> _To do_: Look for the word "split" in the entries below, then copy every line that has it.

____ Raw data

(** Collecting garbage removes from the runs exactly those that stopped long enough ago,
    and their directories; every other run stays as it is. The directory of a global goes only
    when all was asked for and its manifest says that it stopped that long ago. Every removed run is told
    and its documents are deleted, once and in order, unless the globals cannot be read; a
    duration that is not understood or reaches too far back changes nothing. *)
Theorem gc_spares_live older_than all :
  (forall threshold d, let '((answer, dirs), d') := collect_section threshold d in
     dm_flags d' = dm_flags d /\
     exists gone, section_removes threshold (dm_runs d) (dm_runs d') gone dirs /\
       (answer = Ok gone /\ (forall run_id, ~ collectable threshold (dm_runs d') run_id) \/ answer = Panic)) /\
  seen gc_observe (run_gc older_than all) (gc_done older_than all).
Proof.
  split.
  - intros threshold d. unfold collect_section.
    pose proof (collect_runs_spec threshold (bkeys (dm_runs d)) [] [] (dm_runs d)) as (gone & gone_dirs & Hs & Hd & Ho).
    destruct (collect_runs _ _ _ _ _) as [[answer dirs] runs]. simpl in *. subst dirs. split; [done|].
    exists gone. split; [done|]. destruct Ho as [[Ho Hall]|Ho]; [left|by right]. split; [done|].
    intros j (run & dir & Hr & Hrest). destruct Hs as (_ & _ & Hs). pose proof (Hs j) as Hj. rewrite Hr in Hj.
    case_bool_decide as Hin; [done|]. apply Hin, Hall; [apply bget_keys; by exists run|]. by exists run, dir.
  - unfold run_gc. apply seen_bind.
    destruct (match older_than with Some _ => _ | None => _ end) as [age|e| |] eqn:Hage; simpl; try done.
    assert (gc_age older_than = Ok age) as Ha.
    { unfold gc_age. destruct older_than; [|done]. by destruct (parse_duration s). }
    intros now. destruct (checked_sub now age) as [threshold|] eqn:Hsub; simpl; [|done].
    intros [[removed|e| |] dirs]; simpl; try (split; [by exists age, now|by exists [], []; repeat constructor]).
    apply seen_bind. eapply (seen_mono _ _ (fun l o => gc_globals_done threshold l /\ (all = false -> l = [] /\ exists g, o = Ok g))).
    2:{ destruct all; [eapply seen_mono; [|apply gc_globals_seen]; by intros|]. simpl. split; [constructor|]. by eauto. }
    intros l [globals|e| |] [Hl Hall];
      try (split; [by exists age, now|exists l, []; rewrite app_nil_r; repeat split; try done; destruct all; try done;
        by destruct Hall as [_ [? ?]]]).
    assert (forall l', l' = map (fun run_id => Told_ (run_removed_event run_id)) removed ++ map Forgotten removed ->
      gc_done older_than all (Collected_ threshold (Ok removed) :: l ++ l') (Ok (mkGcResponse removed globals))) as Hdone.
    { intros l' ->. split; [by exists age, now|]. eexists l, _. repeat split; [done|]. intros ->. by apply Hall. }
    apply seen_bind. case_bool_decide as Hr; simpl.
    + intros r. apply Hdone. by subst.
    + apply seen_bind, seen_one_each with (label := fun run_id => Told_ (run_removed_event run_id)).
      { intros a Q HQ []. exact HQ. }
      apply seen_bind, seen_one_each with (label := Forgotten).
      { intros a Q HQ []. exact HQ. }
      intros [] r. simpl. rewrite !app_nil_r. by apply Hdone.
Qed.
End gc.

________
____ Raw data

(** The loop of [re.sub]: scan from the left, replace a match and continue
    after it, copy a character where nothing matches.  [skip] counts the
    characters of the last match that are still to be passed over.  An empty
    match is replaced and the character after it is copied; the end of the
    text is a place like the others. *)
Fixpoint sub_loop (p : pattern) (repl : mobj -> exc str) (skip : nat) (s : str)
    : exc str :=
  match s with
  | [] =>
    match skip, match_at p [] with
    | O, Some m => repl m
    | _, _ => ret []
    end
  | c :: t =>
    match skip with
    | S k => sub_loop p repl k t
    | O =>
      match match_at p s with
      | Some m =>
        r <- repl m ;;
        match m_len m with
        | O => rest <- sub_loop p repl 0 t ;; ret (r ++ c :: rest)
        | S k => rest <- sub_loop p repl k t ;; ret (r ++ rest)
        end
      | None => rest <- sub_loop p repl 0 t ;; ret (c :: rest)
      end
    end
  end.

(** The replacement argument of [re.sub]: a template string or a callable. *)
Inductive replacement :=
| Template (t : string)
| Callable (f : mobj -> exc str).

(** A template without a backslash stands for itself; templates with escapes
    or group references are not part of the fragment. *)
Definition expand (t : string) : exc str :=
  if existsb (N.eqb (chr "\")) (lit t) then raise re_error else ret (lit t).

________

> _Answer box_:
  split.
    destruct (collect_runs _ _ _ _ _) as [[answer dirs] runs]. simpl in *. subst dirs. split; [done|].
    exists gone. split; [done|]. destruct Ho as [[Ho Hall]|Ho]; [left|by right]. split; [done|].
    intros [[removed|e| |] dirs]; simpl; try (split; [by exists age, now|by exists [], []; repeat constructor]).
    2:{ destruct all; [eapply seen_mono; [|apply gc_globals_seen]; by intros|]. simpl. split; [constructor|]. by eauto. }
      try (split; [by exists age, now|exists l, []; rewrite app_nil_r; repeat split; try done; destruct all; try done;
    { intros l' ->. split; [by exists age, now|]. eexists l, _. repeat split; [done|]. intros ->. by apply Hall. }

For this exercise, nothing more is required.